Find the word "match" in the data below and copy each line that holds it.

Saved entries
* * * * * * *

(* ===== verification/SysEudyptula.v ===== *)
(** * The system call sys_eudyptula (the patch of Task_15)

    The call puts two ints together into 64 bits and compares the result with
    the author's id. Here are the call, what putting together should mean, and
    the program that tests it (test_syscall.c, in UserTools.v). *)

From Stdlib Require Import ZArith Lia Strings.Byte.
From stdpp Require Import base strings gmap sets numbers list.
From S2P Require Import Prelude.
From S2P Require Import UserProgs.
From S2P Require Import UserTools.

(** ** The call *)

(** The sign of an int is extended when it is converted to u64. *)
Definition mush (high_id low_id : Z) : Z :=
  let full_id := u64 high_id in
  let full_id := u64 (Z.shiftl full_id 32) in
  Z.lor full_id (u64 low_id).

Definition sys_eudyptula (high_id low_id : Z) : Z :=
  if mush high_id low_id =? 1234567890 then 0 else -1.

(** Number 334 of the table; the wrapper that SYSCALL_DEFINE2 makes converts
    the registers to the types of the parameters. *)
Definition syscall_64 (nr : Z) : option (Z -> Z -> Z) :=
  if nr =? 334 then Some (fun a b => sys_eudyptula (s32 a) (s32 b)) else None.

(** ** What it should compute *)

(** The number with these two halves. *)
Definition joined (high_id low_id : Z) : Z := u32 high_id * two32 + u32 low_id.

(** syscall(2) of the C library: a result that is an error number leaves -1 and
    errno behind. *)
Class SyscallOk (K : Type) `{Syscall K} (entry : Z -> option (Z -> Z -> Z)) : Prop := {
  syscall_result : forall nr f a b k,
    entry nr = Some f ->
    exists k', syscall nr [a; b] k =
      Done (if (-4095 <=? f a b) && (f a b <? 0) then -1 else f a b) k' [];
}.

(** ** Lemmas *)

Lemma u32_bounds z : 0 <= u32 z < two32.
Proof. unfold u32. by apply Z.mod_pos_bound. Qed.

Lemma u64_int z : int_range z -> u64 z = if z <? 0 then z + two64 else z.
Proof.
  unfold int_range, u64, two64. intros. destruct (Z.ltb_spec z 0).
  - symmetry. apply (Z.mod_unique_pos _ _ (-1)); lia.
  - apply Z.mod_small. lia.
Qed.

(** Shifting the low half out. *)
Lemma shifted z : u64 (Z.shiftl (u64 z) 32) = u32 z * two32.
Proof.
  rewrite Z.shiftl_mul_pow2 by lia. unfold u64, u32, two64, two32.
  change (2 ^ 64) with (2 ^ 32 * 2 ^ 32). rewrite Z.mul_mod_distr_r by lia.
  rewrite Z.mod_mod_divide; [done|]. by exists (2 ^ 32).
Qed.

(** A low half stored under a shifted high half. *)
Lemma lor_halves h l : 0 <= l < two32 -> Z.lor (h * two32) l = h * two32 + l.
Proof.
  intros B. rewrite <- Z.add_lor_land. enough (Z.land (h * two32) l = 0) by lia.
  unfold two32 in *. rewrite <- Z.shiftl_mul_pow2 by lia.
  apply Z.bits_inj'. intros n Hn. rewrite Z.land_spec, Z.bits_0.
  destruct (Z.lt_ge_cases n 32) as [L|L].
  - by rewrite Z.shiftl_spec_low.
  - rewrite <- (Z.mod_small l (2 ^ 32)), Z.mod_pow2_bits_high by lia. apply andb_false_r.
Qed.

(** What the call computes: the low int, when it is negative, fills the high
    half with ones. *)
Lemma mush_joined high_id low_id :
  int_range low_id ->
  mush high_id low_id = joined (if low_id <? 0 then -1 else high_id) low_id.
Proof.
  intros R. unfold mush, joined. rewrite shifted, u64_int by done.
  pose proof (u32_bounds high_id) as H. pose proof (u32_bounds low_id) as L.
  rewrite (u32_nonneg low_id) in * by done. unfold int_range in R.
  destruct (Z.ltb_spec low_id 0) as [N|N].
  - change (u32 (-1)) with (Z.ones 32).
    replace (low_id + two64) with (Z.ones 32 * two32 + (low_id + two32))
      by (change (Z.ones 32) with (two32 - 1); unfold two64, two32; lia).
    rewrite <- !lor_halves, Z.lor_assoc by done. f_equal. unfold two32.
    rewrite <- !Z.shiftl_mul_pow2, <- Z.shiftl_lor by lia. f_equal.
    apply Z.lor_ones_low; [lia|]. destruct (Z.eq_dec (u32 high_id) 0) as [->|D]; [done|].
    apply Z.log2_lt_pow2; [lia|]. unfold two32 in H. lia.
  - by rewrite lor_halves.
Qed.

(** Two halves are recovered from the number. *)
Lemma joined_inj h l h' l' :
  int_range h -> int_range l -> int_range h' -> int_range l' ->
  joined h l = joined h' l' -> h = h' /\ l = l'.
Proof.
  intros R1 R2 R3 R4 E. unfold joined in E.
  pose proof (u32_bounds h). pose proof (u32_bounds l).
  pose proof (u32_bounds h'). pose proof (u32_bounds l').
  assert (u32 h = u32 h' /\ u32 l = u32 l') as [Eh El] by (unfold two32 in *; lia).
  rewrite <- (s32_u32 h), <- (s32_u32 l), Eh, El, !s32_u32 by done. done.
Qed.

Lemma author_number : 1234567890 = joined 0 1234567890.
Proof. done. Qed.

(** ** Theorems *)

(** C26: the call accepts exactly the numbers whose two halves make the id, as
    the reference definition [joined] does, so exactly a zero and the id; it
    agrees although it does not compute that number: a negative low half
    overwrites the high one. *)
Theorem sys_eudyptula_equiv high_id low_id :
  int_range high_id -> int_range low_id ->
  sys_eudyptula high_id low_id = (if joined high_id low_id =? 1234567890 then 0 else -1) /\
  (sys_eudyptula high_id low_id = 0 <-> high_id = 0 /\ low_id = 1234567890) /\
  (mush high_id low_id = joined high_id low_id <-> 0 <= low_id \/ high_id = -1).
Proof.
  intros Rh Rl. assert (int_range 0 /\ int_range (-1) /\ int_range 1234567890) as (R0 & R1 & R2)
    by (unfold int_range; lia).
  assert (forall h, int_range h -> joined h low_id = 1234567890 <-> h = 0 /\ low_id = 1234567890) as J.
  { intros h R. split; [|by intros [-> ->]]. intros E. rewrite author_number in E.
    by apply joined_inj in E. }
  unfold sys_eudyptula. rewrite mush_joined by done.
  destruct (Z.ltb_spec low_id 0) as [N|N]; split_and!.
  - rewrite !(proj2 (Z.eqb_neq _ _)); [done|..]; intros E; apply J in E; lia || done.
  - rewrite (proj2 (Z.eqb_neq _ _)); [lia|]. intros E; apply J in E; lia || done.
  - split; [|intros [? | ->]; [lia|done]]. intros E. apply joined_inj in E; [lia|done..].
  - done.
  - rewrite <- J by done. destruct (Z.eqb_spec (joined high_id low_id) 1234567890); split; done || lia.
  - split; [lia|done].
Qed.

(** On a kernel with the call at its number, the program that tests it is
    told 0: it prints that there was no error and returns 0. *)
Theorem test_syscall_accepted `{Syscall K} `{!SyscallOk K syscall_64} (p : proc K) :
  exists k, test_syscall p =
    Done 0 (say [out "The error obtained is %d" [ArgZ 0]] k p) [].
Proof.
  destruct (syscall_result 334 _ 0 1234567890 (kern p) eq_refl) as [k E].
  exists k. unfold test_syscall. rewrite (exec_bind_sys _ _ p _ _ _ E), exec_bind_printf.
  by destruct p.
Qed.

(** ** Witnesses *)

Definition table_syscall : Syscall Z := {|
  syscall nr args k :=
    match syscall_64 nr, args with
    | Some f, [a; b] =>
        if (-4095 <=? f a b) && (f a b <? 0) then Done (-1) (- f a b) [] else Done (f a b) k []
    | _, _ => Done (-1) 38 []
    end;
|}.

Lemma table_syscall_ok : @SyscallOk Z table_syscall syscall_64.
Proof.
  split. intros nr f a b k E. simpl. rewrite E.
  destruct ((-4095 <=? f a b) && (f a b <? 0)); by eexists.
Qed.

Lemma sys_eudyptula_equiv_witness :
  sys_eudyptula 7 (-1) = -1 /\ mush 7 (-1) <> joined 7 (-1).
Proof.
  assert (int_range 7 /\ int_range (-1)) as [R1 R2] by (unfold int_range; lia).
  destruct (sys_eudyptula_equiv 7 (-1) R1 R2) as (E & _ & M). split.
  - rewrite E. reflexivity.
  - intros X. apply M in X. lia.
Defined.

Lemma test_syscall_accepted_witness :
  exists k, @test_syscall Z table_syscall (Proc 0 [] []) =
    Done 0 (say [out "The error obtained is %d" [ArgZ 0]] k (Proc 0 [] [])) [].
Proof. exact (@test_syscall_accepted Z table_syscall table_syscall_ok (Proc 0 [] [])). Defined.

* * * * * * *

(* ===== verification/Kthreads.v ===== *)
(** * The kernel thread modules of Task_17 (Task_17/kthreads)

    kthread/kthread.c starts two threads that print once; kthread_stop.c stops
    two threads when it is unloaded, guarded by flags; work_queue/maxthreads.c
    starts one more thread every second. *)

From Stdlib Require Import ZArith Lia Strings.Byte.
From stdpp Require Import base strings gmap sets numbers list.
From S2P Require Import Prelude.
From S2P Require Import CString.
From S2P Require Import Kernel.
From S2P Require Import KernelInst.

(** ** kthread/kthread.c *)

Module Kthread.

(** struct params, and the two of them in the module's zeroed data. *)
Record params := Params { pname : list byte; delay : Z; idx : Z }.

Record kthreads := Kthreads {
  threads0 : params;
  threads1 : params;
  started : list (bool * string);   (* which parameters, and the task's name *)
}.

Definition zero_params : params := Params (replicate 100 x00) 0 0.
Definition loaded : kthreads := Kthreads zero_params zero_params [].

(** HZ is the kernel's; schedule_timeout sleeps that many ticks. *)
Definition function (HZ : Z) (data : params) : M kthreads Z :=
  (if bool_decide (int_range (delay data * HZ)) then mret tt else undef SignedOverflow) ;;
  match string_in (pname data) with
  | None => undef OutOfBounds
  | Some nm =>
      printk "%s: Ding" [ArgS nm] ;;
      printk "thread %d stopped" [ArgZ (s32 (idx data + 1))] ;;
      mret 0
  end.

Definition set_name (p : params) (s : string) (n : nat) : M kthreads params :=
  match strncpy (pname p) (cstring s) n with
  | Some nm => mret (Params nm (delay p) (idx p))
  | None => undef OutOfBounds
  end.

* * * * * * *

■ **TASK RESPONSE**:
    match syscall_64 nr, args with
  match string_in (pname data) with
  match strncpy (pname p) (cstring s) n with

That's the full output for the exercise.